Medical policy leaders in both countries are faced with that question after U.K. research, released in June, revealed significantly higher death rates from prostate cancer in the U.K. Researchers say the British findings challenge the notion that prostate cancer is a disease that men die "with" rather than "from." Researchers followed more than 50,000 prostate cancer patients from the Thames Cancer Registry between 1996 and 2007, and found that about half of those who died during that period died of prostate cancer, which researchers said was "an important cause of death in all subgroups, including those treated with curative intent and older men."

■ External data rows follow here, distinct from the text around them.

(* ===== verification/Env.v ===== *)
(** * Env: the environment of a program

    [rlibc/stdlib/env.c] and the setting up of [environ] in [rlibc/setup_rlibc.c], over the
    allocator of [Umalloc].  A program may touch its image below the heap, its stack and
    the blocks that it has got, nothing else of the heap. *)

From S2P Require Import Prelude CString Headers Paging Vm Kmalloc Spaces Space Fork Ubreak Umalloc Ublocks Printf Rstring.

Section env.
Context {UB : Ubrk}.

(** ** The state: [environ], [errno], the heap, and the program's own image and stack *)
Record env_state := Env { environ : Z; errno : Z; heap : uheap; image : mem }.

Definition set_environ (p : Z) (s : env_state) : env_state := Env p (errno s) (heap s) (image s).
Definition set_heap (h : uheap) (s : env_state) : env_state := Env (environ s) (errno s) h (image s).
Definition fail (e : Z) (s : env_state) : res (Z * env_state) := Ok (-1, Env (environ s) e (heap s) (image s)).

Definition bytes (s : env_state) : mem := image s ∪ block_bytes (heap s).
Definition with_bytes (m : mem) (s : env_state) : env_state :=
  Env (environ s) (errno s) (with_data (overlay (m ∖ image s) (data (heap s))) (heap s)) (overlay m (image s)).

Definition on_heap {A} (f : uheap → res (A * uheap)) (s : env_state) : res (A * env_state) :=
  let* (x, h) := f (heap s) in Ok (x, set_heap h s).
Definition on_bytes {A} (f : mem → res (A * mem)) (s : env_state) : res (A * env_state) :=
  let* (x, m) := f (bytes s) in Ok (x, with_bytes m s).

(** A pointer in memory, and [environ[i] = p]. *)
Definition ld32 (m : mem) (a : Z) : res Z :=
  let* b0 := ld m a in
  let* b1 := ld m (a + 1) in
  let* b2 := ld m (a + 2) in
  let* b3 := ld m (a + 3) in
  Ok (b0 + 256 * b1 + 65536 * b2 + 16777216 * b3).

Definition entry (i : Z) (s : env_state) : res Z := ld32 (bytes s) (u32 (environ s + 4 * i)).
Definition set_entry (i p : Z) (s : env_state) : res env_state :=
  let* (_, s') := on_bytes (λ m, let* m := st32 m (u32 (environ s + 4 * i)) p in Ok (p, m)) s in Ok s'.

(** ** getenv *)
Fixpoint getenv_loop (n fuel : nat) (i name : Z) (s : env_state) : res Z :=
  match n with
  | O => Fuel
  | S n =>
      let* p := entry i s in
      if p =? 0 then Ok 0
      else
        let* l := strlen fuel name (bytes s) in
        let* r := strncmp fuel name p l (bytes s) in
        if r =? 0 then
          let* val := strchr fuel p (ch "=") (bytes s) in
          if val =? 0 then Ok 0 else Ok (val + 1)
        else getenv_loop n fuel (i + 1) name s
  end.

(** [name == NULL || name[0] == 0] *)
Definition no_name (name : Z) (s : env_state) : res bool :=
  if name =? 0 then Ok true else let* c := ld (bytes s) name in Ok (c =? 0).

Definition getenv (fuel : nat) (name : Z) (s : env_state) : res Z :=
  let* b := no_name name s in
  if b then Ok 0
  else if environ s =? 0 then Ok 0
  else getenv_loop fuel fuel 0 name s.

(** ** setenv

    The literal [=] is at [lit_eq]. *)
Context (lit_eq : Z).

Fixpoint find_name (n fuel : nat) (i name : Z) (s : env_state) : res (bool * Z) :=
  match n with
  | O => Fuel
  | S n =>
      let* p := entry i s in
      if p =? 0 then Ok (false, i)
      else
        let* l := strlen fuel name (bytes s) in
        let* r := strncmp fuel name p l (bytes s) in
        let* c := (if r =? 0 then ldc (bytes s) (p + l) else Ok 0) in
        if c =? ch "=" then Ok (true, i) else find_name n fuel (i + 1) name s
  end.

Fixpoint find_empty (n : nat) (i : Z) (s : env_state) : res (bool * Z) :=
  match n with
  | O => Fuel
  | S n =>
      let* p := entry i s in
      if p =? 0 then Ok (false, i)
      else let* c := ld (bytes s) p in if c =? 0 then Ok (true, i) else find_empty n (i + 1) s
  end.

(** The place of the variable in the array. *)
Definition find_place (fuel : nat) (name overwrite : Z) (s : env_state) : res (bool * Z) :=
  let* (found, index) := (if negb (overwrite =? 0) then find_name fuel fuel 0 name s else Ok (false, 0)) in
  if found then Ok (true, index) else find_empty fuel 0 s.

(** The three calls that build the string; then the whole. *)
Definition build_text (fuel : nat) (index name value : Z) (s : env_state) : res (Z * env_state) :=
  let* p := entry index s in
  let* (_, s) := on_bytes (strcpy fuel p name) s in
  let* p := entry index s in
  let* (_, s) := on_bytes (strcat fuel p lit_eq) s in
  let* p := entry index s in
  let* (_, s) := on_bytes (strcat fuel p value) s in
  Ok (0, s).

Definition put_text (fuel : nat) (index name value : Z) (s : env_state) : res (Z * env_state) :=
  let* l1 := strlen fuel name (bytes s) in
  let* l2 := strlen fuel value (bytes s) in
  let* (p, s) := on_heap (malloc fuel (u32 (l1 + l2 + 1))) s in
  let* s := set_entry index p s in
  if p =? 0 then fail ENOMEM s
  else build_text fuel index name value s.

Definition setenv (fuel : nat) (envname envval overwrite : Z) (s : env_state) : res (Z * env_state) :=
  let* b := no_name envname s in
  if b then fail EINVAL s
  else
    let* q := strchr fuel envname (ch "=") (bytes s) in
    if negb (q =? 0) then fail EINVAL s
    else if environ s =? 0 then
      let* (p, s) := on_heap (malloc fuel 8) s in
      let s := set_environ p s in
      if p =? 0 then fail ENOMEM s
      else let* s := set_entry 1 0 s in put_text fuel 0 envname envval s
    else
      let* (found, index) := find_place fuel envname overwrite s in
      if found then
        let* p := entry index s in
        let* h := free p (heap s) in
        put_text fuel index envname envval (set_heap h s)
      else
        let* (new_env, s) := on_heap (realloc fuel (environ s) (u32 (4 * (index + 1)))) s in
        if new_env =? 0 then fail ENOMEM s
        else let* s := set_entry (index + 1) 0 (set_environ new_env s) in put_text fuel index envname envval s.

(** ** unsetenv *)
Fixpoint unset_loop (n fuel : nat) (i name : Z) (s : env_state) : res (Z * env_state) :=
  match n with
  | O => Fuel
  | S n =>
      let* p := entry i s in
      if p =? 0 then Ok (0, s)
      else
        let* r := strcmp fuel name p (bytes s) in
        if r =? 0 then
          let* h := free p (heap s) in
          let* (p, s) := on_heap (malloc fuel 1) (set_heap h s) in
          let* s := set_entry i p s in
          let* p := entry i s in
          let* (_, s) := on_bytes (λ m, let* m := st m p 0 in Ok (p, m)) s in
          Ok (0, s)
        else unset_loop n fuel (i + 1) name s
  end.

Definition unsetenv (fuel : nat) (name : Z) (s : env_state) : res (Z * env_state) :=
  let* b := no_name name s in
  if b then fail EINVAL s
  else
    let* q := strchr fuel name (ch "=") (bytes s) in
    if negb (q =? 0) then fail EINVAL s else unset_loop fuel fuel 0 name s.

(** ** setup_rlibc.c: the strings of [envp] are cut at their [=] *)
Fixpoint set_all (n fuel : nat) (envp i : Z) (s : env_state) : res env_state :=
  match n with
  | O => Fuel
  | S n =>
      let* name := ld32 (bytes s) (u32 (envp + 4 * i)) in
      if name =? 0 then Ok s
      else
        let* val := strchr fuel name (ch "=") (bytes s) in
        let* (_, s) := on_bytes (λ m, let* m := st m val 0 in Ok (val, m)) s in
        let* (_, s) := setenv fuel name (val + 1) 1 s in
        set_all n fuel envp (i + 1) s
  end.

Definition init_environ (fuel : nat) (envp : Z) (s : env_state) : res env_state :=
  let s := set_environ 0 s in
  if envp =? 0 then Ok s else set_all fuel fuel envp 0 s.

(** ** Words and strings in memory *)
Definition le4 (v : Z) : list Z := [v mod 256; v / 256 mod 256; v / 65536 mod 256; v / 16777216 mod 256].
Definition word (m : mem) (a v : Z) : Prop := 0 ≤ v < 2 ^ 32 ∧ bytes_at m a (le4 v).

Lemma ld32_word m a v : word m a v → ld32 m a = Ok v.
Proof.
  intros [Hv (E0 & _ & E1 & _ & E2 & _ & E3 & _ & _)].
  replace (a + 1 + 1) with (a + 2) in * by lia. replace (a + 2 + 1) with (a + 3) in * by lia.
  unfold ld32. rewrite !(ld_Ok _ _ _ E0), !(ld_Ok _ _ _ E1), !(ld_Ok _ _ _ E2), !(ld_Ok _ _ _ E3). cbn [rbind].
  f_equal. change (2 ^ 32) with 4294967296 in Hv. Z.div_mod_to_equations. lia.
Qed.

Lemma land_byte v i : 0 ≤ i → Z.land (Z.shiftr v i) 0xFF = v / 2 ^ i mod 256.
Proof. intros Hi. rewrite Z.shiftr_div_pow2 by done. change 0xFF with (Z.ones 8). by rewrite Z.land_ones. Qed.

About 20,000 men in the cohort died during the study period. That works out to a prostate cancer death rate of about 20 percent, which is actually lower than the 27 percent death rate based on 2008 Cancer Research U.K. data. Either number is considerably higher than the 15 percent prostate cancer death rate in the United States, as reported by the American Cancer Society. Experts cited the higher rate of PSA testing of asymptomatic men in the United States than in the U.K. as the key reason for the death rate difference.

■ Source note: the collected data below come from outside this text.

Lemma delim_loop_reads fd e delim line d tl : (∀ k, mem_left k = true) → len (e_data e) < 2 ^ 30 →
  Forall (λ c, 0 ≤ c < 256 ∧ s8 c ≠ EOF ∧ s8 c ≠ delim) line → s8 d = EOF ∨ s8 d = delim →
  ∀ fuel i k n cs s f (a : nat), reading s fd f e → at_ f = Z.of_nat a → drop a (e_data e) = line ++ d :: tl →
  (∀ j, (a ≤ j ≤ a + length line)%nat → aligned j) → room n (length cs) → (length line < fuel)%nat →
  len cs + len line < 2 ^ 30 →
  ∃ n', delim_loop fuel i k n cs delim fd s
    = Ok (len cs + len line, Some (cs ++ line ++ [0]), n', at_fd fd (with_at (Z.of_nat (a + length line + 1)) f) s) ∧
    room n' (length cs + length line).
Proof.
  intros Hmem Hlen Hline Hd. revert Hline.
  induction line as [|c line IH]; intros Hline fuel i k n cs s f a Hr Ha Hdr Hal Hn Hf Hsum;
    (destruct fuel as [|fuel]; [simpl in Hf; lia|]); cbn [delim_loop];
    (assert (Hc : e_data e !! a = head (drop a (e_data e))) by
       (rewrite <- (Nat.add_0_r a) at 1; rewrite <- lookup_drop; by destruct (drop a (e_data e))));
    rewrite Hdr in Hc; cbn [app head] in Hc;
    (rewrite (dgetc_reads s fd f e a _ _ Hr Ha) by (done || (apply Hal; lia) || (lia))); cbn [rbind];
    rewrite s8_twice.
  - assert (Eb : negb (s8 d =? EOF) && negb (s8 d =? delim) = false).
    { destruct Hd as [->| ->]; rewrite Z.eqb_refl; [done|by rewrite andb_false_r]. }
    rewrite Eb. destruct Hn as [Hn1 Hn2]. rewrite (proj2 (Z.ltb_lt (len cs) n)) by lia.
    exists n. cbn [length app]. split; [|split; [lia|]].
    + rewrite !Z.add_0_r. by replace (a + 0 + 1)%nat with (S a) by lia.
    + by rewrite Nat.add_0_r.
  - apply list.Forall_cons in Hline as [(Hc1 & Hc2 & Hc3) Hline].
    rewrite (proj2 (Z.eqb_neq _ _) Hc2), (proj2 (Z.eqb_neq _ _) Hc3). cbn [negb andb].
    destruct Hn as [Hn1 Hn2]. rewrite (proj2 (Z.ltb_lt (len cs) n)) by lia.
    assert (Eu : u8 (s8 c) = c) by (rewrite uint_sint by lia; apply uint_small; lia). rewrite Eu.
    set (cs1 := cs ++ [c]). assert (Hl1 : length cs1 = S (length cs)) by (unfold cs1; rewrite length_app; simpl; lia).
    set (f1 := with_at (Z.of_nat (S a)) f). set (s1 := at_fd fd f1 s).
    assert (Hr1 : reading s1 fd f1 e) by (by apply reading_at).
    assert (Hdr1 : drop (S a) (e_data e) = line ++ d :: tl).
    { rewrite <- Nat.add_1_r, <- drop_drop, Hdr. done. }
    assert (Hgo : ∀ i k n1, room n1 (length cs1) → ∃ n', delim_loop fuel i k n1 cs1 delim fd s1
      = Ok (len cs + len (c :: line), Some (cs ++ (c :: line) ++ [0]), n',
            at_fd fd (with_at (Z.of_nat (a + length (c :: line) + 1)) f) s) ∧
      room n' (length cs + length (c :: line))).
    { intros i' k' n1 Hn1'. cbn [length] in Hf, Hsum.
      destruct (IH Hline fuel i' k' n1 cs1 s1 f1 (S a)) as (n' & E & Hroom); try done; try lia.
      { intros j Hj. apply Hal. cbn [length]. lia. }
      exists n'. rewrite E. unfold s1. rewrite at_fd_twice. unfold f1, cs1 in *. cbn [length] in *.
      rewrite <- app_assoc, Hl1 in *. split; [|by replace (length cs + S (length line))%nat with (S (length cs) + length line)%nat by lia].
      replace (S a + length line + 1)%nat with (a + S (length line) + 1)%nat by lia.
      by replace (Z.of_nat (S (length cs)) + len line) with (len cs + Z.of_nat (S (length line))) by lia. }
    destruct (Z.leb_spec n (len cs1)).
    + rewrite Hmem. apply Hgo. cbn [length] in Hsum. rewrite uint_small by (change (2 ^ 32) with (4 * 2 ^ 30); lia). split; lia.
    + apply Hgo. split; [lia|]. destruct Hn2; [by left|right; lia].
Qed.
(** C26: [dgetline] on a descriptor that reads a file, at the start of [line], which has an end,
    with memory for every allocation: it returns the length of the line, the line without its
    end and with a terminator, in a block that was doubled as often as needed and no more; and
    the descriptor stands behind the end.  The end is the first newline, or the first byte 255,
    which is taken for the end of the file ([byte_255]).  Every position of the line must be one
    whose block the ram disk finds, [j / 255 = j / 256] ([aligned]).  A last line without a
    newline is lost: [last_line]. *)
Theorem dgetline_reads fuel s fd f e (a : nat) line d tl
    (Hmem : ∀ k, mem_left k = true) (Hr : reading s fd f e) (Ha : at_ f = Z.of_nat a)
    (Hlen : len (e_data e) < 2 ^ 30) (Hdata : drop a (e_data e) = line ++ d :: tl)
    (Hline : Forall (λ c, 0 ≤ c < 256 ∧ c ≠ 255 ∧ c ≠ 10) line) (Hd : d = 10 ∨ d = 255)
    (Hal : ∀ j, (a ≤ j ≤ a + length line)%nat → aligned j) (Hf : (length line < fuel)%nat) :
  ∃ n, dgetline fuel fd s
    = Ok (len line, Some (line ++ [0]), n, at_fd fd (with_at (Z.of_nat (a + length line + 1)) f) s) ∧
    len line < n ∧ (n = 64 ∨ n ≤ 2 * len line).
Proof.
  unfold dgetline, dgetdelim. rewrite Hmem.
  destruct (delim_loop_reads fd e 10 line d tl Hmem Hlen) with (fuel := fuel) (i := 0%nat) (k := 1%nat) (n := 64)
    (cs := @nil Z) (s := s) (f := f) (a := a) as (n & E & H1 & H2); try done.
  - eapply Forall_impl; [|exact Hline]. intros c (H1 & H2 & H3). split; [done|].
    range_check (λ c, implb (negb (c =? 255) && negb (c =? 10)) (negb (s8 c =? EOF) && negb (s8 c =? 10))) 0 256 c as Hb.
    rewrite (proj2 (Z.eqb_neq c 255)), (proj2 (Z.eqb_neq c 10)) in Hb by done. cbn in Hb.
    apply andb_true_iff in Hb as [H4 H5]. apply negb_true_iff, Z.eqb_neq in H4, H5. done.
  - destruct Hd as [->| ->]; [by right|by left].
  - split; [simpl; lia|by left].
  - assert (Hl : len (drop a (e_data e)) = len line + 1 + len tl) by (rewrite Hdata, length_app; cbn [length]; lia).
    rewrite length_drop in Hl. cbn [length]. lia.
  - exists n. cbn [app] in E. rewrite E. done.
Qed.
End userio.

(** ** Examples *)
Definition all_mem : nat → bool := λ _, true.

(** A file of two lines that is open at its start. *)
Definition two_lines : list Z := codes "ab" ++ [10] ++ codes "c" ++ [10].

Lemma two_lines_reading c a : (length c ≤ 256)%nat →
  reading (demo_file c a) 3 (Fildes 0x400010 a O_RDWR) (demo_entry c).
Proof.
  intros Hc. split; [done|]. split; [done|]. split; [done|]. split; [done|]. split; [done|].
  pose proof (demo_dir_ok c Hc) as (_ & _ & _ & _ & _ & _ & He & _).
  apply list.Forall_cons in He as [He _]. exact He.
Qed.

Lemma dgetline_reads_witness :
  ∃ n, dgetline (λ _, 0) all_mem 5 3 (demo_file two_lines 3)
    = Ok (1, Some (codes "c" ++ [0]), n, at_fd 3 (Fildes 0x400010 5 O_RDWR) (demo_file two_lines 3)) ∧
    1 < n ∧ (n = 64 ∨ n ≤ 2).
Proof.
  apply (dgetline_reads (λ _, 0) all_mem 5 (demo_file two_lines 3) 3 (Fildes 0x400010 3 O_RDWR) (demo_entry two_lines)
    3 (codes "c") 10 [] (λ _, eq_refl)).
  - apply two_lines_reading. simpl. lia.
  - reflexivity.
  - simpl. lia.
  - reflexivity.
  - repeat constructor; (done || lia).
  - by left.
  - simpl. intros j Hj. unfold aligned. rewrite !Nat.div_small by lia. done.
  - simpl. lia.
Defined.

(** A line of 100 characters: the block is doubled once. *)
Example long_line :
  (let* (r, l, n, _) := dgetline (λ _, 0) all_mem 200 3 (demo_file (replicate 100 120 ++ [10]) 0) in
   Ok (r, length <$> l, n)) = Ok (100, Some 101%nat, 128).
Proof. vm_compute. reflexivity. Qed.

(** The last line of a file has no newline: [read] returns 0, which [dgetc] does not look at,
    and the loop takes what the array held before for more characters, until there is
    no memory for them; the line is lost. *)
Example last_line :
  (let* (r, l, n, _) := dgetline (λ _, ch "b") (λ k, bool_decide (k < 2)%nat) 200 3 (demo_file (codes "ab") 0) in
   Ok (r, l, n)) = Ok (-1, None, 256).
Proof. vm_compute. reflexivity. Qed.

(** A byte 255 ends the line. *)
Example byte_255 :
  (let* (r, l, _, _) := dgetline (λ _, 0) all_mem 10 3 (demo_file ([1; 255; 2; 10]) 0) in Ok (r, l))
  = Ok (1, Some [1; 0]).
Proof. vm_compute. reflexivity. Qed.

(** A console on descriptor 1. *)
Definition demo_stdout : fs :=
  let s := demo_file [1; 2; 3] 0 in
  set_vnodes {[0x400010 := demo_node DEVID_STDIO 0 (Some STDOUT) 0]}
    (set_files (<[1%nat := Fildes 0x400010 0 O_WRONLY]> (files s)) s).

Lemma demo_on_console : on_console demo_stdout.
Proof.
  split; [|split; [done|]].
  - exists (Fildes 0x400010 0 O_WRONLY), (demo_node DEVID_STDIO 0 (Some STDOUT) 0).
    split; [done|]. split; [done|]. split; [done|]. split; [apply lookup_singleton_eq|done].
  - split; [simpl; lia|]. split; [simpl; lia|]. apply blank_screen_ok; lia.
Qed.

(** The 29th of February 2024. *)
Lemma date_shows_witness :
  ∃ t' c', date_main [] 1709175845 ∅ demo_stdout = Ok (0, ∅, set_con c' demo_stdout) ∧
    tm_normal t' ∧ tm_seconds t' = 1709175845 ∧ 1970 ≤ tm_year t' + 1900 ∧
    showed (con demo_stdout) (date_line t') c'.
Proof. apply date_shows; [lia|exact demo_on_console]. Defined.

Example leap_date :
  (let* t := gmtime 1709175845 gmtime_static in Ok (date_line t)) = Ok (codes "2024-2-29 3:4:5" ++ [10]).
Proof. vm_compute. reflexivity. Qed.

"I would rather have the potential - and I emphasize the potential - for overtreating than swing the other way and lose all of these patients to a disease that is curable," Brantley Thrasher, a urologist in Kansas City and a spokesman for American Urological Association told Medscape Medical News.
Have you ever wondered what's going on in your belly button, on a microbiological level? Well, your wait may soon be over: Researchers at publicly funded universities are at last being set loose to study the mysteries of the human belly button. The Belly Button Biodiversity Project at North Carolina State University has begun examining microbial ecosystems of our navels. "Each person's microbial jungle is so rich, colorful, and dynamic that in all likelihood your body hosts species that no scientist has ever studied," says the Belly Button Biodiversity Project. "Your navel may well be one of the last biological frontiers." If you're wondering what weird stuff they've already discovered growing on people, check www.wildlifeofyourbody.org.
Median 2010 income:
$189,402: Family Physicians
Source: Medical Group Management Association
"It's like they own a car, but they're stuck in first gear. They have good intentions but then they buy [an EHR] and get frustrated."
Marion Jenkins, healthcare IT consultant
"Health systems such as ours have all of a sudden realized that we want to get involved with primary-care physicians, which is new."
Gaurov Dayal, chief medical officer for Adventist HealthCare, a hospital system in suburban Washington, D.C., on the trend of health systems employing more primary-care doctors, in The Washington Post.